Le gouvernement a décidé d'engager sa responsabilité pour faire passer le projet de loi sur la réforme des retraites, via le fameux article 49 alinéa 3 de la Constitution, ce jeudi 16 mars. France 3 Champagne-Ardenne a recueilli l'analyse du politologue Olivier Dupéron.
Des huées à l'Assemblée nationale. Ce jeudi 16 mars 2023, le gouvernement a décidé d'engager sa responsabilité en recourant à l'article 49 alinéa 3 de la Constitution française.
Son principe est simple. Incertain de sa majorité pour faire voter le projet de loi devant réformer les retraites, le gouvernement engage sa responsabilité. L'Assemblée nationale voit alors ce texte adopté, à moins de déposer sous 24 heures une motion de censure du gouvernement, puis réussir à la voter.
Si la motion échoue, le texte passe. Dans le cas contraire, le gouvernement doit démissionner (et le texte ne passe pas). Dans la foulée, le président de la République peut faire usage de son droit de dissolution, appelant ainsi à de nouvelles élections législatives. Lesquelles seraient alors très incertaines.
Le politologue Olivier Dupéron était présent sur le plateau du 19/20 de France 3 Champagne-Ardenne. Questionné par la journaliste et présentatrice Leïla Salhi, il a tenté d'éclairer la situation actuelle, très agitée.
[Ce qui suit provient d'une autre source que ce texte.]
(** The checks agree, as stated below. *)
Lemma created_good t0 ts now fuel rnd ctx name data signing encryption renewal job k last f :
  ed25519_keys → ed25519_signs →
  (∀ b good, bincode_block (set_hash_good b good) = bincode_block b) →
  (∀ dd e, json_domain_data data = Some dd →
     json_domain_data (json_of_domain_data (with_encrypted dd e)) = Some (with_encrypted dd e)) →
  creatable (Context.chain ctx) last name k t0 ts now →
  (∀ dd r text, json_domain_data data = Some dd → r ∈ records dd → DnsRecord.get_data r = Some text →
     (length text <= MAX_DATA_LEN)%nat) →
  action_create_domain (E := DbError) t0 rnd ctx name data signing encryption renewal = Ok (Started job k) →
  found_for k job last ts f →
  Chain.check_new_block now fuel (sealed k f) (Context.chain ctx) =
    Ok ((Good, set_hash_good (sealed k f) true), Context.chain ctx).
Proof.
  intros Hkeys Hsigs Hskip Hjson Hcr Hlen Hstart Hfor. set (c := Context.chain ctx) in *.
  destruct (started_inv _ _ _ _ _ _ _ _ _ _ Hstart) as (dd & e & owner & box & d & Hdata & Hmax & Hz & Hmine & Hd & Hdiff & Htx & _).
  specialize (Hjson dd e Hdata). destruct Hfor as [Hok Ft Fd Fi Fp Fts Fl]. rewrite <- Ft in Htx. rewrite <- Fd in Hdiff.
  destruct (found_verifies k f Hkeys Hsigs Hok) as [Hhash Hsign]. fold (sealed k f) in Hhash, Hsign.
  destruct Hok as ([Bs Bg Bv Bk Bi] & Hh & w & Hw & Hwork).
  pose proof (cr_quiet _ _ _ _ _ _ _ Hcr) as Hq. destruct (cr_order _ _ _ _ _ _ _ Hcr) as (Hlast & _ & _ & Hsoon).
  destruct (job_hard_enough c last name k t0 ts now (set_hash_good (sealed k f) true) _ _ _ _ _ _ _ Hcr Hjson Hd Hdiff Htx Fi Fts)
    as (need & Hneed & Hle).
  apply (check_next_good now fuel (sealed k f) c last (q_wf _ _ Hq) (q_last _ _ Hq)); try done; simpl; try lia.
  - split; simpl; try done.
    + by rewrite Bv.
    + exists (now + 60). rewrite clock_add by (done || apply Hcr || lia). split; [done|lia].
    + exists need, w. split; [done|]. split; [done|]. split; [|done].
      unfold hash_difficulty in *. case_bool_decide; [done|]. by injection Hw as <-.
    + rewrite <- Hsign. unfold check_block_signature, as_bytes_compact.
      by rewrite <- (Hskip (set_signature (sealed k f) []) true).
    + exists (Block.index last). split; [by apply (prev_of_next c last (sealed k f))|]. intros prev Hprev.
      pose proof (quiet_index c last Hq). rewrite get_block_row in Hprev by lia.
      rewrite (proj2 (proj2 (q_wf _ _ Hq) last (q_last _ _ Hq))) in Hprev. by injection Hprev as <-.
    + eapply (job_not_bad c last name k t0 ts now); eauto.
  - by rewrite Htx.
Qed.

(** What the user interface lets through, the miner mines and the chain takes.
    When the command to create a domain starts the miner at a time [t0], the
    block found for that job on top of the last block at a time [ts] and signed
    with its key is good for the chain at the time [now], provided that the last
    block is a signing block, that the key is strong, that the name is in lower
    case, and that its records have at most 255 characters: the number of
    records, the rules of the zone, the owner, the day between two domains and
    the discounted difficulty were all checked with the same result. *)
Theorem created_domain_accepted t0 ts now fuel rnd ctx name data signing encryption renewal job k last f :
  ed25519_keys → ed25519_signs →
  (** [hash_good] is not serialized, and the text of the data is read back. *)
  (∀ b good, bincode_block (set_hash_good b good) = bincode_block b) →
  (∀ dd e, json_domain_data data = Some dd →
     json_domain_data (json_of_domain_data (with_encrypted dd e)) = Some (with_encrypted dd e)) →
  creatable (Context.chain ctx) last name k t0 ts now →
  (∀ dd r text, json_domain_data data = Some dd → r ∈ records dd → DnsRecord.get_data r = Some text →
     (length text <= MAX_DATA_LEN)%nat) →
  action_create_domain (E := DbError) t0 rnd ctx name data signing encryption renewal = Ok (Started job k) →
  found_for k job last ts f →
  Chain.check_new_block now fuel (sealed k f) (Context.chain ctx) =
    Ok ((Good, set_hash_good (sealed k f) true), Context.chain ctx).
Proof. intros. by eapply created_good. Qed.
End Created.
(* ===== verification/NetworkProps.v ===== *)
(** * What peers can do to a node (src/p2p/network.rs)

    Every message a peer can send changes the chain of the node only by the
    steps of [ChainProps.chain_step]: the handlers refine that relation. The
    other theorems are about the frames and about what the handlers take on
    trust. *)

From stdpp Require Import fin_maps.
From S2P Require Import Prelude Text Net Commons Buffer Protocol Hash Keystore Block Store Chain Cache Peers PeersUpdate Network.
From S2P Require Import ChainFacts ChainProps.
Open Scope Z_scope.
Import Network.

Section Handlers.
Context {BP : Build} {U : Unicode} {CR : Crypto} {SD : Serde} {HI : HashIter} {CH : Choice} {W : Wire}.
Context (cfg : config) (pkg_version : rstr) (utc_now instant_now : Z) (random_bool : bool) (random_u8 : Z).
Context (fuel : nat).

(** ** Steps of the node *)

(** The blocks kept for later have the integer types the chain relies on. *)
Definition future_typed (n : t) : Prop := map_Forall (λ _ b, typed b) (future_blocks n).

(** What a peer is, apart from its figures. *)
Definition conn (p : Peer.t) : SocketAddr * rstr * State.t * Interest.t * option Chacha.t :=
  (Peer.addr p, Peer.id p, Peer.state p, Peer.stream p, Peer.cipher p).
Definition conns (n : t) : bytes * gmap Z _ := (public_key n, conn <$> Peers.peers (peers n)).

(** From [n] to [n']: the chain made some of its steps, and the connections are
    as they were. *)
Definition moves (n n' : t) : Prop :=
  future_typed n → future_typed n' ∧ rtc chain_step (chain n) (chain n') ∧ conns n' = conns n.

#[local] Instance moves_preorder : PreOrder moves.
Proof.
  split; [by intros n Hn|]. intros n1 n2 n3 H1 H2 Hn. destruct (H1 Hn) as (Hn2 & ? & ?).
  destruct (H2 Hn2) as (? & ? & ?). split; [done|]. split; [by etransitivity|congruence].
Qed.
Abbreviation Moves := (Steps moves).

Lemma moves_emit e : Moves (emit e).
Proof. by apply steps_put. Qed.

Lemma moves_height h : Moves (update_max_height h).
Proof. apply steps_put. intros n Hn. split; [done|]. split; [|done]. apply rtc_once. constructor. Qed.

(** Only the figures of a peer change. *)
Lemma moves_with_peer {E} token f : (∀ p, conn (f p) = conn p) → Moves (with_peer (E := E) token f).
Proof.
  intros Hf n p n' Hr Hn. unfold with_peer in Hr.
  destruct (Peers.get_peer (peers n) token) as [p0|] eqn:Hp0; [|done]. injection Hr as _ <-.
  split; [done|]. split; [done|]. unfold conns. cbn. f_equal. rewrite fmap_insert, Hf. apply insert_id.
  rewrite lookup_fmap. unfold Peers.get_peer in Hp0. by rewrite Hp0.
Qed.

(** ** Blocks *)

(** A verdict keeps the contents of a block. *)
Lemma check_block_typed now b c q b' c' :
  Chain.check_new_block now fuel b c = Ok ((q, b'), c') → typed b → typed b'.
Proof.
  intros [->|[g Hg]]%check_block_same Hty; [done|by eapply typed_hash_check].
Qed.

Lemma on_chain_inv {A} (m : M Chain.t Chain.DbError A) n a n' :
  on_chain m n = Ok (a, n') → ∃ c', m (chain n) = Ok (a, c') ∧ n' = set_chain n c'.
Proof. unfold on_chain. destruct (m (chain n)) as [[a' c']| | |]; try done. intros [= <- <-]. eauto. Qed.

Lemma moves_check now b n r n' : on_chain (Chain.check_new_block now fuel b) n = Ok (r, n') → moves n n'.
Proof.
  intros (c' & Hc & ->)%on_chain_inv Hn. destruct r as [q b']. split; [done|]. split; [|done].
  apply rtc_once. by eapply step_check.
Qed.

(** The check and the addition of a block are one step of the chain. *)
Lemma moves_add now b b' n n1 n2 : typed b →
  on_chain (Chain.check_new_block now fuel b) n = Ok ((Good, b'), n1) →
  on_chain (Chain.add_block b') n1 = Ok (tt, n2) → moves n n2.
Proof.
  intros Hty (c1 & Hc & ->)%on_chain_inv (c2 & Ha & ->)%on_chain_inv Hn. split; [done|]. split; [|done].
  apply rtc_once. by eapply step_add.
Qed.
Lemma moves_replace now b b' n n1 n2 : typed b →
  on_chain (Chain.check_new_block now fuel b) n = Ok ((Fork, b'), n1) →
  on_chain (Chain.replace_block b') n1 = Ok (tt, n2) → moves n n2.
Proof.
  intros Hty (c1 & Hc & ->)%on_chain_inv (c2 & Ha & ->)%on_chain_inv Hn. split; [done|]. split; [|done].
  apply rtc_once. by eapply step_replace.
Qed.
(** What is there after [n] bytes is there when they have been read. *)
Lemma ready_after m s : ∀ n x s', read_exact n s = Ok (x, s') → ready (n + m) s = true → ready m s' = true.
Proof.
  induction s as [|[bs|e t] s IH]; intros n x s' H Hr; cbn [read_exact] in H.
  - case_bool_decide; [|done]. injection H as _ <-. by subst n.
  - case_bool_decide as Hn; [injection H as _ <-; by subst n|]. case_bool_decide; [done|]. case_bool_decide as Hle.
    + injection H as _ <-. by apply ready_push.
    + apply obind_inv in H as ([rest s1] & H & [= _ <-]). apply (IH _ _ _ H). cbn [ready] in Hr.
      rewrite bool_decide_false in Hr by lia. by replace (n - length bs + m)%nat with (n + m - length bs)%nat by lia.
  - case_bool_decide as Hn; [injection H as _ <-; by subst n|]. destruct (interrupted e) eqn:He; [|done].
    apply (IH _ _ _ H). cbn [ready] in Hr. rewrite bool_decide_false, He in Hr by lia. done.
Qed.

(** A handshake whose bytes are there is read, in whatever pieces. *)
Lemma handshake_pieces size garbage data n rest s :
  calm s → bytes_of s = size :: garbage ++ data ++ rest → Z.to_nat (Z.lxor size 10) = length garbage → n = length data →
  ready (1 + (length garbage + n)) s = true →
  ∃ s', (let! s := read_garbage_header s in read_exact n s) = Ok (data, s') ∧ bytes_of s' = rest ∧ calm s'.
Proof.
  intros Hs Hb Hg -> Hr.
  unfold read_garbage_header. pose proof Hr as Hr0.
  apply (ready_less 1%nat) in Hr. destruct (read_exact_ready 1 s Hr Hs) as (_ & s1 & Hrun & Hrest & Hs1).
  pose proof (ready_after _ _ _ _ _ Hrun Hr0) as Hr1. rewrite Hb in Hrun, Hrest. cbn [take drop app] in Hrun, Hrest.
  rewrite Hrun. cbn [obind]. rewrite take_0. cbn [obind]. rewrite Hg.
  pose proof (ready_less _ _ _ Hr1) as Hr2. destruct (read_exact_ready _ s1 Hr2 Hs1) as (_ & s2 & Hrun2 & Hrest2 & Hs2).
  pose proof (ready_after _ _ _ _ _ Hrun2 Hr1) as Hr3. rewrite Hrest, drop_0, drop_app_length in Hrest2. rewrite Hrun2. cbn [obind].
  destruct (read_exact_ready _ s2 Hr3 Hs2) as (_ & s3 & Hrun3 & Hrest3 & Hs3). exists s3.
  rewrite Hrun3, Hrest2, take_app_length. split; [done|]. split; [|done]. by rewrite Hrest3, Hrest2, drop_app_length.
Qed.

Lemma garbage_size n : Z.of_nat n < 256 → Z.to_nat (Z.lxor (wrap 8 (Z.lxor (wrap 8 (Z.of_nat n)) 10)) 10) = n.
Proof.
  intros Hn. rewrite (wrap_small 8 (Z.of_nat _)) by (unfold is_u; lia).
  rewrite (wrap_small 8) by (apply lxor_is_u; unfold is_u; lia). by rewrite lxor_twice, Nat2Z.id.
Qed.

(** Both handshakes cross the sockets, if none of their bytes is late. *)
Lemma handshakes_cross garbage key nonce s more :
  Z.of_nat (length garbage) < 256 → length key = 32%nat → length nonce = 12%nat → calm s →
  (bytes_of s = client_handshake garbage key ++ more → ready (length (client_handshake garbage key)) s = true →
    ∃ s', read_client_handshake s = Ok (key, s') ∧ bytes_of s' = more ∧ calm s') ∧
  (bytes_of s = server_handshake garbage key nonce ++ more → ready (length (server_handshake garbage key nonce)) s = true →
    ∃ s', read_server_handshake s = Ok (key ++ nonce, s') ∧ bytes_of s' = more ∧ calm s').
Proof.
  intros Hg Hk Hn Hs. split; intros Hb Hr.
  - unfold client_handshake in *. rewrite length_cons, length_app in Hr. cbn [app] in Hb. rewrite <- app_assoc in Hb.
    apply (handshake_pieces _ garbage key 32 more s Hs Hb (garbage_size _ Hg) (eq_sym Hk)). by rewrite <- Hk.
  - unfold server_handshake in *. rewrite length_cons, !length_app in Hr. cbn [app] in Hb.
    rewrite <- !app_assoc, (app_assoc key) in Hb.
    apply (handshake_pieces _ garbage (key ++ nonce) (32 + 12) more s Hs Hb (garbage_size _ Hg)).
    + by rewrite length_app, Hk, Hn.
    + by rewrite Hk, Hn in Hr.
Qed.
(** * mame.c: session lifecycle, partial screen updates, graphics decode

    A shallow embedding of the parts of [src/mame.c] that carry invariants:
    the partial-update scheduler ([set_visible_area], [force_partial_update]),
    the graphics-layout resolution of [decode_graphics], the hard-disk open
    callback [mame_chd_open], [compute_aspect_ratio], and the start-up
    sequence [run_game] / [init_machine] / [run_machine] / [vh_open].

    C [int] values are integers of [Z] kept in the 32-bit two's-complement
    range by [CInt.to_int]; calls into other translation units are recorded
    as events in a log, in the order the C code makes them. *)

From Stdlib Require Import Ascii String ZArith List Lia Bool Permutation.
#[local] Set Warnings "-register-all".
Import ListNotations.
Local Open Scope Z_scope.

(* ------------------------------------------------------------------ *)
(** ** C integers *)

Module CInt.

Definition INT_MIN : Z := -2147483648.
Definition INT_MAX : Z := 2147483647.

(** The value an [int] object holds after storing the mathematical
    result [z] (two's-complement wrap-around). *)
Definition to_int (z : Z) : Z := (z + 2147483648) mod 4294967296 - 2147483648.

Definition in_int (z : Z) : Prop := INT_MIN <= z <= INT_MAX.

Definition int_add (a b : Z) : Z := to_int (a + b).
Definition int_sub (a b : Z) : Z := to_int (a - b).
Definition int_mul (a b : Z) : Z := to_int (a * b).
(** C division truncates toward zero. *)
Definition int_div (a b : Z) : Z := to_int (Z.quot a b).

End CInt.

(* ------------------------------------------------------------------ *)
(** ** Screen rendering and management *)

Module Video.
Import CInt.

(** [struct rectangle] *)
Record rectangle : Type := mkRect {
  min_x : Z;
  max_x : Z;
  min_y : Z;
  max_y : Z
}.

Definition set_min_y (r : rectangle) (v : Z) : rectangle :=
  mkRect (min_x r) (max_x r) v (max_y r).
Definition set_max_y (r : rectangle) (v : Z) : rectangle :=
  mkRect (min_x r) (max_x r) (min_y r) v.

Definition rect_eqb (r : rectangle) (a b c d : Z) : bool :=
  (min_x r =? a) && (max_x r =? b) && (min_y r =? c) && (max_y r =? d).

Variant profiler_tag : Type := PROFILER_VIDEO | PROFILER_END.

(** Calls that leave this file, in program order. *)
Variant event : Type :=
  | EvFillBitmapBlack                  (* fillbitmap(Machine->scrbitmap, get_black_pen(), NULL) *)
  | EvVideoUpdate (clip : rectangle)   (* Machine->drv->video_update(Machine->scrbitmap, &clip) *)
  | EvProfilerMark (t : profiler_tag)  (* profiler_mark(t) *)
  | EvComputeScanlineTiming.           (* cpu_compute_scanline_timing() *)

(** The statics and [Machine] fields the rendering functions touch. *)
Record state : Type := mkState {
  visible_area : rectangle;            (* Machine->visible_area *)
  absolute_visible_area : rectangle;   (* Machine->absolute_visible_area *)
  visible_area_changed : Z;            (* static UINT8 *)
  full_refresh_pending : Z;            (* static UINT8 *)
  last_partial_scanline : Z;           (* static int *)
  partial_updates_this_frame : Z;      (* performance.partial_updates_this_frame *)
  log : list event
}.

(** Static storage is zero-initialised. *)
Definition initial_state : state :=
  mkState (mkRect 0 0 0 0) (mkRect 0 0 0 0) 0 0 0 0 [].

Definition emit (e : list event) (st : state) : state :=
  mkState (visible_area st) (absolute_visible_area st) (visible_area_changed st)
          (full_refresh_pending st) (last_partial_scanline st)
          (partial_updates_this_frame st) (log st ++ e).

Definition set_visible_area (a b c d : Z) (st : state) : state :=
  if rect_eqb (visible_area st) a b c d then st
  else
    let va := mkRect a b c d in
    emit [EvComputeScanlineTiming]
      (mkState va va 1
               (full_refresh_pending st) (last_partial_scanline st)
               (partial_updates_this_frame st) (log st)).

Definition schedule_full_refresh (st : state) : state :=
  mkState (visible_area st) (absolute_visible_area st) (visible_area_changed st)
          1 (last_partial_scanline st) (partial_updates_this_frame st) (log st).

Definition reset_partial_updates (st : state) : state :=
  mkState (visible_area st) (absolute_visible_area st) (visible_area_changed st)
          (full_refresh_pending st) 0 0 (log st).

Definition set_full_refresh_pending (v : Z) (st : state) : state :=
  mkState (visible_area st) (absolute_visible_area st) (visible_area_changed st)
          v (last_partial_scanline st) (partial_updates_this_frame st) (log st).

Definition set_last_partial_scanline (v : Z) (st : state) : state :=
  mkState (visible_area st) (absolute_visible_area st) (visible_area_changed st)
          (full_refresh_pending st) v (partial_updates_this_frame st) (log st).

Definition incr_partial_updates (st : state) : state :=
  mkState (visible_area st) (absolute_visible_area st) (visible_area_changed st)
          (full_refresh_pending st) (last_partial_scanline st)
          (int_add (partial_updates_this_frame st) 1) (log st).

(** [force_partial_update(scanline)]; [skip] is what [osd_skip_this_frame()]
    answers in this call. *)
Definition force_partial_update (skip : bool) (scanline : Z) (st : state) : state :=
  let clip := visible_area st in
  if skip then st
  else if scanline <? last_partial_scanline st then st
  else
    let st1 :=
      if negb (full_refresh_pending st =? 0) && (last_partial_scanline st =? 0)
      then set_full_refresh_pending 0 (emit [EvFillBitmapBlack] st)
      else st in
    let clip1 :=
      if last_partial_scanline st1 >? min_y clip
      then set_min_y clip (last_partial_scanline st1) else clip in
    let clip2 :=
      if scanline <? max_y clip1 then set_max_y clip1 scanline else clip1 in
    let st2 :=
      if min_y clip2 <=? max_y clip2
      then emit [EvProfilerMark PROFILER_END]
             (incr_partial_updates
                (emit [EvProfilerMark PROFILER_VIDEO; EvVideoUpdate clip2] st1))
      else st1 in
    set_last_partial_scanline (int_add scanline 1) st2.

(** [draw_screen], without the priority-bitmap housekeeping. *)
Definition draw_screen (skip : bool) (st : state) : state :=
  force_partial_update skip (max_y (visible_area st)) st.

Definition is_render (e : event) : bool :=
  match e with EvVideoUpdate _ => true | _ => false end.
Definition is_recompute (e : event) : bool :=
  match e with EvComputeScanlineTiming => true | _ => false end.

(** Number of [video_update] callbacks made so far. *)
Definition renders (st : state) : nat := length (filter is_render (log st)).
(** Number of scanline-timing recomputations made so far. *)
Definition recomputations (st : state) : nat := length (filter is_recompute (log st)).

(** A run of [force_partial_update] calls, each with its frame-skip answer. *)
Fixpoint run_updates (calls : list (bool * Z)) (st : state) : state :=
  match calls with
  | [] => st
  | (skip, s) :: rest => run_updates rest (force_partial_update skip s st)
  end.

(** A run of [set_visible_area] calls. *)
Fixpoint run_set_visible_area (calls : list (Z * Z * Z * Z)) (st : state) : state :=
  match calls with
  | [] => st
  | (a, b, c, d) :: rest => run_set_visible_area rest (set_visible_area a b c d st)
  end.

(** The range [force_partial_update] redraws, in the words of its
    header comment: from the last scanline up to and including the
    requested one, inside the visible area. *)
Definition update_range (st : state) (s : Z) : rectangle :=
  mkRect (min_x (visible_area st)) (max_x (visible_area st))
         (Z.max (last_partial_scanline st) (min_y (visible_area st)))
         (Z.min s (max_y (visible_area st))).

Definition refresh_due (st : state) : bool :=
  negb (full_refresh_pending st =? 0) && (last_partial_scanline st =? 0).

Definition range_nonempty (r : rectangle) : bool := min_y r <=? max_y r.

(** A scanline whose successor is still an [int]. *)
Definition valid_scanline (s : Z) : Prop := INT_MIN <= s < INT_MAX.

Fixpoint strictly_decreasing (l : list Z) : Prop :=
  match l with
  | [] => True
  | a :: rest =>
      match rest with
      | [] => True
      | b :: _ => b < a /\ strictly_decreasing rest
      end
  end.

End Video.

(* ------------------------------------------------------------------ *)
(** ** Graphics layouts and their resolution in [decode_graphics] *)

Module Gfx.
Import CInt.

(** What [decode_graphics] takes from [drawgfx.h], which is not part of
    this translation unit: the array bounds, the fraction macros, the
    raw-mode marker, and [fld], the conversion to the integer type the
    [struct GfxLayout] members are declared with (an arithmetic
    expression with such a member as operand is evaluated in that type). *)
Record drawgfx_h : Type := mkHeader {
  MAX_GFX_PLANES : nat;
  MAX_GFX_SIZE : nat;
  IS_FRAC : Z -> bool;
  FRAC_NUM : Z -> Z;
  FRAC_DEN : Z -> Z;
  FRAC_OFFSET : Z -> Z;
  GFX_RAW : Z;
  fld : Z -> Z
}.

(** [struct GfxLayout] *)
Record GfxLayout : Type := mkLayout {
  width : Z;
  height : Z;
  total : Z;
  planes : Z;
  planeoffset : list Z;
  xoffset : list Z;
  yoffset : list Z;
  charincrement : Z
}.

(** [struct GfxDecodeInfo] *)
Record GfxDecodeInfo : Type := mkDecodeInfo {
  memory_region : Z;
  gfxlayout : GfxLayout;
  start : Z;
  color_codes_start : Z;
  total_color_codes : Z
}.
Quelles vont-être les conséquences de ce passage en force ?
"Les conséquences sont imprévisibles. En tout cas, la situation est assez inédite sous la Ve République. En réalité, elle l'est depuis les législatives de l'année dernière. On est dans l'énième réplique de cette absence de majorité en France. La réalité, c'est qu'il n'y a pas de majorité aujourd'hui au Parlement. On a recours à des procédures qui sont normalement exceptionnelles. Et qui deviennent une méthode de gouvernement. Élisabeth Borne en est à son onzième 49.3 [réservé normalement pour le vote du budget ou de la loi de financement de la Sécu', ainsi qu'un autre texte par session, ici celui sur les retraites donc; ndlr], c'est à dire à elle seule 10% de ceux pratiqués depuis 1958."
Est-ce que la France est encore gouvernable ?
"Elle est gouvernable, mais dans la tension, dans une forme de contrainte des institutions, de contrainte procédurale. On peut effectivement - et c'est effectivement ce qui est en train de se passer - passer systématiquement en force. Sans vote, au 49.3, on a eu le vote bloqué au Sénat... On a tout l'arsenal constitutionnel qui est actuellement en train d'être mis en oeuvre. Mais on se dit quand même que ces cinq ans de législature vont être extrêmement longs."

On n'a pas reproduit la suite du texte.